The proposals for getting tough on tax havens are all good ideas. They include eliminating loopholes for disappearing subsidiaries, cracking down on individual abuse, and increasing IRS enforcement.
re Eliminating disappearing subsidiary loophole. The administration is finally considering how to deal with the "check-the-box" nightmare created in the late 1990s under Clinton, where Treasury made it easier to disregard 100%-owned corporations by making the "check-the-box" election. The " 'check-the-box' rules have permitted US firms to establish sister subsidiaries in a foreign country and in a tax haven, and shift income from the foreign operating business to the tax haven without reporting income to the US for taxation. The proposal would not permit check-the-box elections to disregard certain foreign corporations, and claims that about $86.5 billion would be recouped over the next decade.
re Cracking down on tax haven abuse by individual taxpayers.

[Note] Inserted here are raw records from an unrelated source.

(** A newline separates the lines of the two sides. *)
Lemma line_in_app a b l : line_in (a ++ nl ++ b) l -> line_in a l \/ line_in b l.
Proof.
  intros [(pre & post & Heq) Hn].
  apply app_eq_inv in Heq as [(k & Ha & Hk)|(k & Ha & Hk)].
  - (* the stretch starts inside [a] *)
    destruct (decide (length l <= length k)) as [Hle|Hgt].
    + left. split; [|done]. exists pre, (drop (length l) k).
      rewrite Ha. f_equal. rewrite <- (take_drop (length l) k) at 1. f_equal.
      apply (f_equal (take (length l))) in Hk.
      by rewrite take_app_length, take_app_le in Hk by done.
    + exfalso. apply Hn.
      assert (l !! length k = Some newline) as Hx.
      { rewrite <- (lookup_app_l l post) by lia. rewrite Hk.
        by rewrite lookup_app_r, Nat.sub_diag. }
      by eapply list_elem_of_lookup_2.
  - (* it starts after [a] *)
    destruct k as [|c k].
    + simpl in Hk. destruct l as [|c l].
      * left. split; [|done]. exists a, []. by rewrite app_nil_r.
      * exfalso. apply Hn. simpl in Hk. injection Hk as <- _. left.
    + right. split; [|done]. simpl in Hk. injection Hk as _ Hk. by exists k, post.
Qed.

Lemma indexOfNewline_Some source cursor i :
  indexOfNewline source cursor = Some i ->
  cursor <= i < length source /\ source !! i = Some newline /\
  newline ∉ slice_from cursor (slice_to i source).
Proof.
  unfold indexOfNewline, slice_from, slice_to. intros H.
  destruct (findIndex _ _) as [k|] eqn:E; [|done]. injection H as <-.
  apply findIndex_Some in E as (c & Hc & Hp & Hlt).
  rewrite lookup_drop in Hc. apply bool_decide_eq_true in Hp as ->.
  split_and!; [lia|by eapply lookup_lt_Some|done|].
  rewrite <- take_drop_commute. intros [j Hj]%list_elem_of_lookup.
  rewrite lookup_take in Hj. destruct (decide _) as [Hjk|]; [|done].
  specialize (Hlt j newline Hjk Hj). by rewrite bool_decide_true in Hlt.
Qed.

Lemma indexOfNewline_None source cursor :
  indexOfNewline source cursor = None -> newline ∉ slice_from cursor source.
Proof.
  unfold indexOfNewline. intros H%fmap_None%findIndex_None Hin.
  rewrite Forall_forall in H. specialize (H _ Hin).
  by apply bool_decide_eq_false in H.
Qed.

(** ** The scan of one segment *)

(** The line at [cursor] ending at newline [i] is a line of [source]. *)
Lemma scanned_line_in source cursor i :
  indexOfNewline source cursor = Some i ->
  line_in source (slice_from cursor (slice_to i source)).
Proof.
  intros (_ & _ & Hn)%indexOfNewline_Some. split; [|done].
  eapply occurs_trans; [apply occurs_drop|apply occurs_take].
Qed.

Lemma updateFence_of source current line f :
  (forall g, current = Some g -> fence_of source g) -> line_in source line ->
  updateFence current line = Some f -> fence_of source f.
Proof.
  intros Hc Hl. unfold updateFence.
  destruct (matchFence line) as [[m rest]|] eqn:Em; [|by apply Hc].
  destruct current as [g|].
  - destruct (_ && _); [done|]. by apply Hc.
  - intros [= <-]. by exists line, rest.
Qed.

(** What a scan can return: a cut after a blank line or a forced cut at the
    limit, inside the fence (if any) some line opened. *)
Inductive scan_spec (limits : MarkdownStreamLimits) (source : jstr) : ScanResult -> Prop :=
| scan_safe safe blank :
    0 < safe -> safe <= length source -> safe <= maxSegmentChars limits + length blank + 1 ->
    line_in source blank -> trim blank = [] ->
    scan_spec limits source (Split (sliceAt source safe))
| scan_cut fence :
    maxSegmentChars limits <= length source ->
    (forall f, fence = Some f -> fence_of source f) ->
    scan_spec limits source (Split (cutAt source (maxSegmentChars limits) fence))
| scan_break fence :
    (forall f, fence = Some f -> fence_of source f) ->
    scan_spec limits source (Break fence).

(** [lastSafe] is always the end of a blank line already passed. *)
Definition safe_inv (limits : MarkdownStreamLimits) (source : jstr) (safe : nat) : Prop :=
  0 < safe /\ safe <= length source /\
  exists blank, line_in source blank /\ trim blank = []
                /\ safe <= maxSegmentChars limits + length blank + 1.

Lemma scanned_line_length source cursor i :
  indexOfNewline source cursor = Some i ->
  length (slice_from cursor (slice_to i source)) = i - cursor.
Proof.
  intros (Hi & _ & _)%indexOfNewline_Some. unfold slice_from, slice_to.
  rewrite length_drop, length_take. lia.
Qed.

Lemma safe_inv_step limits source cursor i fence lastSafe :
  cursor <= maxSegmentChars limits ->
  indexOfNewline source cursor = Some i ->
  (forall safe, lastSafe = Some safe -> safe_inv limits source safe) ->
  forall safe,
    (if bool_decide (fence = @None Fence)
        && bool_decide (trim (slice_from cursor (slice_to i source)) = [])
     then Some (i + 1) else lastSafe) = Some safe ->
    safe_inv limits source safe.
Proof.
  intros Hc Hi Hs safe. destruct (_ && _) eqn:E; [|by apply Hs].
  intros [= <-]. bool_prop.
  pose proof (scanned_line_in _ _ _ Hi) as Hl.
  pose proof (scanned_line_length _ _ _ Hi) as Hlen.
  apply indexOfNewline_Some in Hi as (Hi & _ & _).
  split_and!; [lia|lia|]. exists (slice_from cursor (slice_to i source)).
  split_and!; [done|done|lia].
Qed.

The "qualified intermediary" (QI) regime for financial institutions to report and withhold on a "know your customer" basis has been abused--the open solicitation of tax evaders by UBS, a QI for US tax purposes, is a perfect example. "Good" financial institutions can still carry on business with "bad" ones without losing their QI status, by relying on the "bad" institution's assertion that there is no US person on a transaction, and US taxpayers can escape withholding by simply claiming not to be a US person. US taxpayers are required to file certain foreign reports, but if they do not do so, the rules make it hard for the US to compel the report or assert penalties (or, for that matter, get information from the banks in banking secrecy jurisdictions). The proposal will assume that financial institutions that are not QIs are assisting tax evasion, unless established otherwise. As a result, a high tax withholding amount would be required for US institutions making payments to such non-QIs, and US persons holding accounts at non-QIs will be presumed to be required to file a foreign bank report disclosing those assets.Treasury could require QIs to ensure that all commonly controlled affiliates are also QIs. Penalties would be increased and the statute of limitation extended to 6 years. QIs would be required to report on the same basis as domestic financial intermediaries.
re Increasing IRS international enforcement. More resources means more IRS employees--800 of them--able to go after offshore tax evasion.